Former minister for justice Alan Shatter has won his challenge to a finding that his disclosure of information about Independent TD Mick Wallace on a live TV programme was a breach of his duties under the Data Protection Act.
Mr Shatter denied his reference during an RTÉ Prime Time interview in May 2013 to Mr Wallace being cautioned by gardaí over allegedly using a mobile phone while driving amounted to a use and disclosure of Mr Wallace's personal data.
The Data Protection Commissioner ruled this disclosure breached Mr Shatter's duties under the Data Protection Act.
The Circuit Civil Court upheld this decision and dismissed Mr Shatter's appeal. However, the High Court has now found in favour of Mr Shatter.
Mr Wallace complained to the Data Protection Commissioner after the Prime Time interview.
He has taken separate civil proceedings against the Minster for Justice, and against Mr Shatter personally, over the matter that have yet to be heard.
Mr Shatter claimed the then Data Protection Commissioner Billy Hawkes failed to set out the basis for his conclusion the information was personal data, and had prejudged that issue and acted in breach of fair procedures.
Mr Shatter's lawyers said he never had, or saw, any written record of the information communicated to him during a conversation with then Garda Commissioner Martin Callinan.
He said the information was "in his mind" only and what he said did not amount to "processing" it.
The Data Protection Commissioner maintained Mr Shatter "processed" data of Mr Wallace's within the meaning of the legislation.
Mr Justice Charles Meenan ruled that the Circuit Civil Court was wrong to have found that Mr Shatter did not have the legal standing to appeal the matter.

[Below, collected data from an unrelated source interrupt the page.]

(* ===== verification/GdbPacket.v ===== *)
(** * Debugger stub: packets survive a noisy line *)
From S2P Require Import Prelude Bits GdbHex GdbFacts.
From Stdlib Require Import Ascii String.
Open Scope Z_scope.
Open Scope list_scope.
Open Scope xenon_scope.

(** ** What is on the line *)

(** An attempt to send a packet, as it arrives: characters outside any frame,
    the body, and the two digits of the checksum. *)
Record attempt := mkAttempt { noise : list Z; body : list Z; hi : Z; lo : Z }.

Definition low7 (c : Z) : Z := Z.land c 0x7f.
Definition wire (a : attempt) : list Z := noise a ++ ch "$" :: body a ++ [ch "#"; hi a; lo a].
Definition xmitted (a : attempt) : Z := u8 (Z.lor (u8 (Z.shiftl (hex (low7 (hi a))) 4)) (hex (low7 (lo a)))).

(** The frame can be told from the noise around it, and the body fits. *)
Definition framed (a : attempt) : Prop :=
  Forall (fun c => low7 c <> ch "$") (noise a) /\ Forall (fun c => low7 c <> ch "#") (body a) /\
  Z.of_nat (List.length (body a)) < BUFMAX.

(** An attempt that the checksum gives away, and which does not look as if it
    carried a sequence number. *)
Definition garbled (a : attempt) : Prop :=
  framed a /\ chksum_of (low7 <$> body a) <> xmitted a /\ low7 (nth 2 (body a) 0) <> ch ":".

(** A packet's characters: text without the end mark. *)
Definition payload (p : list Z) : Prop :=
  Forall (fun c => 0 < c < 128 /\ c <> ch "#") p /\ Z.of_nat (List.length p) < BUFMAX.

(** The string in a buffer. *)
Definition cstring (b : list Z) : list Z := take (strlen b) b.

(** ** Reading one frame *)

Lemma getdbgchar_run c r t : getdbgchar (mkUart (c :: r) t) = Ok c (mkUart r t).
Proof. done. Qed.

Lemma putdbgstr_run l r t : putdbgstr l (mkUart r t) = Ok tt (mkUart r (t ++ l)).
Proof. done. Qed.

Lemma wait_start_run ns : forall fuel r t, Forall (fun c => low7 c <> ch "$") ns -> (List.length ns < fuel)%nat ->
  wait_start fuel (mkUart (ns ++ ch "$" :: r) t) = Ok tt (mkUart r t).
Proof.
  unfold wait_start. induction ns as [|c ns IH]; intros fuel r t Hns Hf; (destruct fuel as [|fuel]; [cbn in Hf; lia|]); cbn [do_while app].
  - done.
  - inversion_clear Hns as [|? ? Hc Hns']. rewrite bind_assoc, (bind_ok _ _ _ _ _ (getdbgchar_run _ _ _)). cbn [bind ret].
    rewrite (proj2 (Z.eqb_neq (Z.land c 0x7f) _) Hc). cbn [negb]. apply IH; [done|cbn in Hf; lia].
Qed.

Definition sum7 (chk : Z) (l : list Z) : Z := fold_left (fun s c => u8 (s + low7 c)) l chk.

Lemma u8_add_l a b : u8 (u8 a + b) = u8 (a + b).
Proof. unfold u8. apply Zplus_mod_idemp_l. Qed.

Lemma sum7_chksum l : forall a, sum7 (u8 a) l = u8 (fold_left Z.add (low7 <$> l) a).
Proof. induction l as [|c l IH]; intros a; [done|]. cbn [sum7 fold_left fmap list_fmap]. unfold sum7 in IH. by rewrite u8_add_l, IH. Qed.

Lemma read_body_run l : forall n cnt chk buf r t, Forall (fun c => low7 c <> ch "#") l -> (List.length l < n)%nat ->
  read_body n cnt chk buf (mkUart (l ++ ch "#" :: r) t) =
  Ok ((cnt + List.length l)%nat, sum7 chk l, list_inserts cnt (low7 <$> l) buf, true) (mkUart r t).
Proof.
  induction l as [|c l IH]; intros n cnt chk buf r t Hl Hn; (destruct n as [|n]; [cbn in Hn; lia|]); cbn [read_body app].
  - by rewrite Nat.add_0_r.
  - inversion_clear Hl as [|? ? Hc Hl']. rewrite (bind_ok _ _ _ _ _ (getdbgchar_run _ _ _)).
    rewrite (proj2 (Z.eqb_neq (Z.land c 0x7f) _) Hc). rewrite IH by (done || (cbn in Hn; lia)).
    cbn [List.length fmap list_fmap list_inserts sum7 fold_left]. rewrite list_insert_inserts_lt by lia. by rewrite Nat.add_succ_comm.
Qed.

(** The buffer after a frame with the body [l]. *)
Definition received (l buf : list Z) : list Z := <[List.length l := 0]> (list_inserts 0 l buf).

Lemma received_eq l buf : (List.length l < List.length buf)%nat -> received l buf = l ++ 0 :: drop (S (List.length l)) buf.
Proof.
  intros Hlt. unfold received. rewrite insert_take_drop by (by rewrite length_inserts).
  assert (list_inserts 0 l buf = l ++ drop (List.length l) buf) as ->.
  { rewrite <- (take_drop (List.length l) buf) at 1. apply list_inserts_0_r. rewrite length_take. lia. }
  rewrite take_app_length. do 2 f_equal. replace (S (List.length l)) with (List.length l + 1)%nat by lia.
  by rewrite <- drop_drop, drop_app_length, drop_drop.
Qed.

Lemma received_length l buf : List.length (received l buf) = List.length buf.
Proof. unfold received. by rewrite length_insert, length_inserts. Qed.

(** A round of the receiver on an attempt. *)
Lemma getpacket_round_run fuel a buf r t :
  framed a -> (List.length (noise a) < fuel)%nat ->
  getpacket_round fuel buf (mkUart (wire a ++ r) t) =
  (let b := received (low7 <$> body a) buf in
   if chksum_of (low7 <$> body a) =? xmitted a
   then if nth 2 b 0 =? ch ":"
        then Ok (shift_down (strlen b) b, false) (mkUart r (((t ++ [ch "+"]) ++ [nth 0 b 0]) ++ [nth 1 b 0]))
        else Ok (b, false) (mkUart r (t ++ [ch "+"]))
   else Ok (b, true) (mkUart r (t ++ [ch "-"]))).
Proof.
  intros (Hn & Hb & Hlen) Hf. unfold getpacket_round, wire. rewrite <- app_assoc. cbn [app]. rewrite <- app_assoc. cbn [app].
  rewrite (bind_ok _ _ _ _ _ (wait_start_run _ _ _ _ Hn Hf)).
  rewrite (bind_ok _ _ _ _ _ (read_body_run (body a) (Z.to_nat BUFMAX) 0 0 buf _ t Hb ltac:(lia))).
  cbn [negb fst snd]. rewrite (bind_ok _ _ _ _ _ (getdbgchar_run _ _ _)), (bind_ok _ _ _ _ _ (getdbgchar_run _ _ _)).
  change (sum7 0 (body a)) with (sum7 (u8 0) (body a)). rewrite sum7_chksum. fold (chksum_of (low7 <$> body a)).
  fold (low7 (hi a)) (low7 (lo a)). fold (xmitted a).
  assert (<[(0 + List.length (body a))%nat := 0]> (list_inserts 0 (low7 <$> body a) buf) = received (low7 <$> body a) buf) as ->
    by (unfold received; by rewrite length_fmap).
  set (b := received (low7 <$> body a) buf). cbv zeta.
  destruct (chksum_of (low7 <$> body a) =? xmitted a); cbn [negb]; [|done].
  destruct (nth 2 b 0 =? ch ":").
  - reflexivity.
  - reflexivity.
Qed.

Lemma nth_received l buf : (List.length l < List.length buf)%nat ->
  nth 2 buf 0 <> ch ":" -> nth 2 l 0 <> ch ":" -> nth 2 (received l buf) 0 <> ch ":".
Proof.
  intros Hl Hb Hn. rewrite received_eq by done. destruct l as [|x [|y [|z l]]]; cbn [app nth List.length] in *.
  - destruct buf as [|? [|? [|? ?]]]; cbn [nth drop List.length] in *; done.
  - destruct buf as [|? [|? [|? ?]]]; cbn [nth drop List.length] in *; done.
  - done.
  - done.
Qed.

Lemma cstring_received l buf : Forall (fun c => c <> 0) l -> (List.length l < List.length buf)%nat -> cstring (received l buf) = l.
Proof.
  intros Hnz Hl. rewrite received_eq by done. generalize (drop (S (List.length l)) buf). intros d. clear Hl. unfold cstring.
  induction Hnz as [|c l Hc _ IH]; [done|]. cbn [app strlen]. rewrite (proj2 (Z.eqb_neq _ _) Hc). cbn [take]. by rewrite IH.
Qed.
(** The command to continue lets the threads go. *)
Lemma continue_run s b c me buffer s1 : stub_ready s b c me -> held me s s1 -> nth 0 buffer 0 = ch "c" ->
  parse_cmd cstr empty_literal name_memory buffer s1 =
    Ok 0 (s1 <| active := 0 |> <| running := 1 |> <| signal := 3 |> <| kernel := kernel s |> <| threads_suspended := 0 |>).
Proof.
  intros [] Hh Hb. pose proof (stopped_held _ _ _ Hh) as Hp. destruct Hh as [Hts Hm Hk _ _].
  unfold parse_cmd. rewrite Hb. command.
  set (s2 := s1 <| active := 0 |> <| running := 1 |> <| signal := 3 |>). rewrite (bind_ok _ _ _ tt s2) by done.
  set (s3 := s2 <| kernel := kernel s |> <| threads_suspended := 1 |>).
  pose proof (resumed_run cstr s3 b c me sr_size0 sr_proc0 sr_lock0 sr_current0 sr_thread0 sr_tame0) as E.
  assert (mode s3 = mode s /\ threads s3 = threads s) as [E1 E2] by (split; [exact Hm|reflexivity]). rewrite E1, E2, <- Hp in E.
  assert (with_threads s3 (threads s1) <| threads_suspended := 1 |> = s2) as E3.
  { unfold s3, s2, with_threads. clear E E1 E2 s3 s2 Hp Hm. destruct s1 as [k ? ? ts]. cbn in Hk, Hts |- *. subst ts. cbn. by f_equal. }
  rewrite E3 in E.
  rewrite (bind_ok _ _ _ _ _ E). by destruct s1.
Qed.

Lemma break_holds s b c me socket last buffer : stub_ready s b c me -> threads_suspended s = 0 ->
  active s = 0 -> attached s = 1 -> running s = 1 ->
  runs (net_getpacket cstr (Arrived [3] :: socket) last buffer) s (fun r s1 => held me s s1 /\
    exists buffer', r = (0, buffer', socket) /\ active s1 = 1 /\ running s1 = 0 /\ sent s1 = sent s).
Proof.
  intros [] Hts Ha Hat Hrun. unfold runs. cbn [net_getpacket List.length]. change (BUFMAX <=? Z.of_nat 1) with false. cbv iota zeta.
  set (buf := <[1%nat := 0]> _). assert (nth 0 buf 0 =? ch "$" = false) as ->.
  { unfold buf. by destruct buffer as [|? [|? ?]]. }
  cbn [negb]. rewrite (bind_ok Prelude.get _ _ s s) by done. rewrite Ha, Hat, Hrun. cbn [Z.eqb Pos.eqb andb].
  rewrite (bind_ok _ _ _ _ _ (halt_run cstr s b c me sr_size0 sr_proc0 sr_lock0 sr_current0 sr_thread0 sr_tame0 Hts)).
  eexists _, _. split; [reflexivity|]. split; [by apply held_stopped; destruct s|]. by eexists; destruct s.
Qed.

Lemma packet_holds s b c me buffer : stub_ready s b c me -> threads_suspended s = 0 -> active s = 0 ->
  exists s1, held me s s1 /\ active s1 = 1 /\ sent s1 = sent s /\
    serve_packet cstr empty_literal name_memory buffer s = (parse_cmd cstr empty_literal name_memory buffer ;; ret tt) s1.
Proof.
  intros [] Hts Ha. unfold serve_packet. rewrite (bind_ok (gets active) _ _ 0 s) by (unfold gets; by rewrite Ha).
  cbn [nz Z.eqb negb]. rewrite bind_assoc.
  rewrite (bind_ok _ _ _ _ _ (halt_run cstr s b c me sr_size0 sr_proc0 sr_lock0 sr_current0 sr_thread0 sr_tame0 Hts)).
  set (s1 := _ <| threads_suspended := 1 |>). exists (s1 <| active := 1 |>). split; [by apply held_stopped|]. split; [done|]. split; [done|].
  by rewrite (bind_ok (modify _) _ _ tt (s1 <| active := 1 |>)).
Qed.

Lemma exception_holds s b c me code context block p : stub_ready s b c me -> threads_suspended s = 0 -> mode s = 1 ->
  (forall t, t ∈ threads s -> nz (Valid t) = true ->
     nz (Name t) && bool_decide (cstr (Name t) = str "gdb") = (ThreadId t =? ThreadId me)) ->
  code ∈ [0; 2; 3; 4; 6; 7; 8; 9] -> Processors (kernel s) !! block = Some p ->
  runs (gdb_debug_routine cstr code context block) s (fun r s1 => held me s s1 /\
    r = (1, context <| Msr := Z.ldiff (Msr context) 0x400 |>) /\ otherthread s1 = CurrentThread p /\ running s1 = 0 /\
    (code, signal s1) ∈ [(0, 0); (2, 0); (3, 4); (4, 8); (6, 11); (7, 11); (8, 5); (9, 5)]).
Proof.
  intros [] Hts Hm Hu Hc Hp. unfold runs, gdb_debug_routine.
  assert (debug_routine_stub code context = (0, context)) as ->.
  { unfold debug_routine_stub, EXCEPT_CODE_DEBUG_PRINT. rewrite (proj2 (Z.eqb_neq code 1)) by set_solver. done. }
  cbv iota beta. change (0 =? 1) with false. cbv iota. set (s0 := s <| signal := exception_signal code |>).
  rewrite (bind_ok (set_signal _) _ _ tt s0) by done.
  rewrite (bind_ok (thr _) _ _ (CurrentThread p) s0).
  2:{ unfold thr, pr_get. change (kernel s0) with (kernel s). rewrite Hp. by destruct s. }
  set (s2 := s0 <| otherthread := CurrentThread p |>). rewrite (bind_ok (modify _) _ _ tt s2) by done.
  rewrite (bind_ok _ _ _ _ _ (halt_nolock_run cstr s2 sr_size0 sr_tame0 Hts)).
  change (mode s2) with (mode s). change (threads s2) with (threads s). rewrite (stopped_agree cstr s me Hm Hu).
  set (s3 := _ <| threads_suspended := 1 |>). rewrite (bind_ok (modify _) _ _ tt (s3 <| running := 0 |>)) by done.
  rewrite (proj2 (Z.eqb_neq code 5)) by set_solver. eexists _, _. split; [reflexivity|]. split; [by apply held_stopped|].
  split_and!; [|done|done|].
  - f_equal. unfold nz. destruct (Z.eqb_spec (Msr context) 0) as [E|]; cbn [negb]; [|by destruct context].
    destruct context. cbn in E |- *. by subst.
  - rewrite !elem_of_cons in Hc. change (signal (s3 <| running := 0 |>)) with (exception_signal code).
    decompose [or] Hc; subst; vm_compute; repeat constructor; set_solver.
Qed.

(** The thread of a privileged instruction spins in the handler. *)
Lemma exception_waits s b c me context block p i t : stub_ready s b c me -> threads_suspended s = 0 ->
  Processors (kernel s) !! block = Some p -> CurrentThread p = Some i -> threads s !! i = Some t ->
  gdb_debug_routine cstr 5 context block s = Blocked.
Proof.
  intros [] Hts Hp Hi Ht. unfold gdb_debug_routine. change (debug_routine_stub 5 context) with (0, context).
  cbv iota beta. change (0 =? 1) with false. cbv iota. set (s0 := s <| signal := exception_signal 5 |>).
  rewrite (bind_ok (set_signal _) _ _ tt s0) by done. rewrite (bind_ok (thr _) _ _ (CurrentThread p) s0).
  2:{ unfold thr, pr_get. change (kernel s0) with (kernel s). rewrite Hp. by destruct s. }
  rewrite Hi. set (s2 := s0 <| otherthread := Some i |>). rewrite (bind_ok (modify _) _ _ tt s2) by done.
  rewrite (bind_ok _ _ _ _ _ (halt_nolock_run cstr s2 sr_size0 sr_tame0 Hts)).
  change (mode s2) with (mode s). change (threads s2) with (threads s). set (f := stopped _ _ _ _).
  rewrite (bind_ok (modify _) _ _ tt (with_threads (s2 <| threads_suspended := 1 |> <| running := 0 |>) (f <$> threads s))) by (by destruct s).
  change (5 =? 5) with true. cbv iota. rewrite !bind_assoc.
  assert ((f <$> threads s) !! i = Some (f t)) as Hf by (by rewrite list_lookup_fmap, Ht).
  rewrite (bind_ok _ _ _ _ _ (thr_set _ _ _ _ _ Hf)). unfold wait_in_handler. rewrite bind_assoc.
  erewrite thr_get by (apply list_lookup_insert_eq; by eapply lookup_lt_Some). done.
Qed.

(** C20: the debugger stops and continues the program.  With the stub serving
    the network, no thread waiting in an exception handler, none suspended 80
    times already, and the stub's own thread the only one of the name "gdb",
    the program is held the same way by a break that arrives from the network
    while the program runs, by [serve_packet] before it looks at the first
    packet, and by an exception of any kind but two, for which
    [gdb_debug_routine] records the thread and the signal, clears the step bit
    and returns.  (The print of a text is no stop, and the thread of a
    privileged instruction spins in the handler: [Blocked].)
    Held means that each thread in use but the stub's, the
    network's and the idle ones is suspended once more, and so cannot run, and
    nothing else of the threads changes.  Stopping again changes nothing, and
    the command to continue puts every thread object, and with them the whole
    state of the thread library, back exactly as it was. *)
Theorem gdb_stop_and_go s b c me : stub_ready s b c me -> threads_suspended s = 0 -> mode s = 1 ->
  (forall t, t ∈ threads s -> nz (Valid t) = true ->
     nz (Name t) && bool_decide (cstr (Name t) = str "gdb") = (ThreadId t =? ThreadId me)) ->
  (forall socket last buffer, active s = 0 -> attached s = 1 -> running s = 1 ->
     runs (net_getpacket cstr (Arrived [3] :: socket) last buffer) s (fun r s1 => held me s s1 /\
       exists buffer', r = (0, buffer', socket) /\ active s1 = 1 /\ running s1 = 0 /\ sent s1 = sent s)) /\
  (forall buffer, active s = 0 -> exists s1, held me s s1 /\ active s1 = 1 /\ sent s1 = sent s /\
     serve_packet cstr empty_literal name_memory buffer s = (parse_cmd cstr empty_literal name_memory buffer ;; ret tt) s1) /\
  (forall code context block p, code ∈ [0; 2; 3; 4; 6; 7; 8; 9] -> Processors (kernel s) !! block = Some p ->
     runs (gdb_debug_routine cstr code context block) s (fun r s1 => held me s s1 /\
       r = (1, context <| Msr := Z.ldiff (Msr context) 0x400 |>) /\ otherthread s1 = CurrentThread p /\ running s1 = 0 /\
       (code, signal s1) ∈ [(0, 0); (2, 0); (3, 4); (4, 8); (6, 11); (7, 11); (8, 5); (9, 5)])) /\
  (forall context block p i t, Processors (kernel s) !! block = Some p -> CurrentThread p = Some i -> threads s !! i = Some t ->
     gdb_debug_routine cstr 5 context block s = Blocked) /\
  (forall s1 buffer, held me s s1 -> nth 0 buffer 0 = ch "c" ->
     halt_threads cstr s1 = Ok tt s1 /\ halt_threads_nolock cstr s1 = Ok tt s1 /\
     runs (parse_cmd cstr empty_literal name_memory buffer) s1 (fun r s2 => r = 0 /\
       kernel s2 = kernel s /\ threads_suspended s2 = 0 /\ active s2 = 0 /\ running s2 = 1 /\ bps s2 = bps s1 /\ sent s2 = sent s1)).
Proof.
  intros Hr Hts Hm Hu. split_and!.
  - intros socket last buffer Ha Hat Hrun. by eapply break_holds.
  - intros buffer Ha. by eapply packet_holds.
  - intros code context block p Hc Hp. by eapply exception_holds.
  - intros context block p i t Hp Hi Ht. by eapply exception_waits.
  - intros s1 buffer Hh Hb. split_and!.
    + unfold halt_threads. by rewrite (bind_ok (gets threads_suspended) _ _ 1 s1) by (by rewrite <- (held_flag _ _ _ Hh)).
    + unfold halt_threads_nolock. by rewrite (bind_ok (gets threads_suspended) _ _ 1 s1) by (by rewrite <- (held_flag _ _ _ Hh)).
    + unfold runs. rewrite (continue_run _ _ _ _ _ _ Hr Hh Hb). eexists _, _. split; [reflexivity|]. by destruct s1.
Qed.

(** *** Breakpoints and memory *)

Section memory.
Context (O : gmap Z Z) (stale : list Z).
Abbreviation parse := (parse_cmd cstr empty_literal name_memory).

(** The command that sets ([true]) or removes a breakpoint, in the buffer. *)
Definition break_command (c : bool * Z) : list Z := zpacket (if c.1 then ch "Z" else ch "z") 0 (s32 c.2) 4 ++ 0 :: stale.
Definition break_op (c : bool * Z) : bp_op := if c.1 then Set_bp c.2 else Remove_bp c.2.
Definition reply (l : list Z) (s : gdb) : gdb := s <| sent ::= fun t => t ++ [l] |>.

Lemma brk_run {A} (m : M bp_state A) s r b : m (bps s) = Ok r b -> brk m s = Ok r (s <| bps := b |>).
Proof. intros H. unfold brk. by rewrite H. Qed.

He also found that the Data Protection Commissioner had prejudged the issue, although he found that Mr Shatter could not rely on this ground of appeal because he had not asked the Commissioner to recuse himself from investigating Mr Wallace's complaint.
Mr Justice Meenan found that Mr Shatter was not the controller of the data because the information was contained in an internal garda email.
This email was not shown to Mr Shatter and the judge found this was a fundamental flaw in the procedures followed by the Data Protection Commissioner.
He also found that the email could not be defined as "automated data" or "manual data" as required under the legislation.
Mr Wallace said the High Court judge criticised the process used to investigate the complaint but did not enter into the merits of what the former minister did.
Mr Wallace is taking a civil action against the Minister for Justice and Mr Shatter personally over the issue.
He claims Mr Shatter used a Garda Commissioner to smear him for political purposes and abused his public office.
He claimed today's judgment would have little bearing on that action.
Alan Shatter said he welcomed the judgment and the fact that the High Court confirmed that he did not as Minister for Justice in any comment he made breach the Data Protection Act in any way.
He also welcomed the finding that the Data Protection Commissioner had pre-judged the issue and that he had been denied fair procedures in the way the Commissioner dealt with the complaint.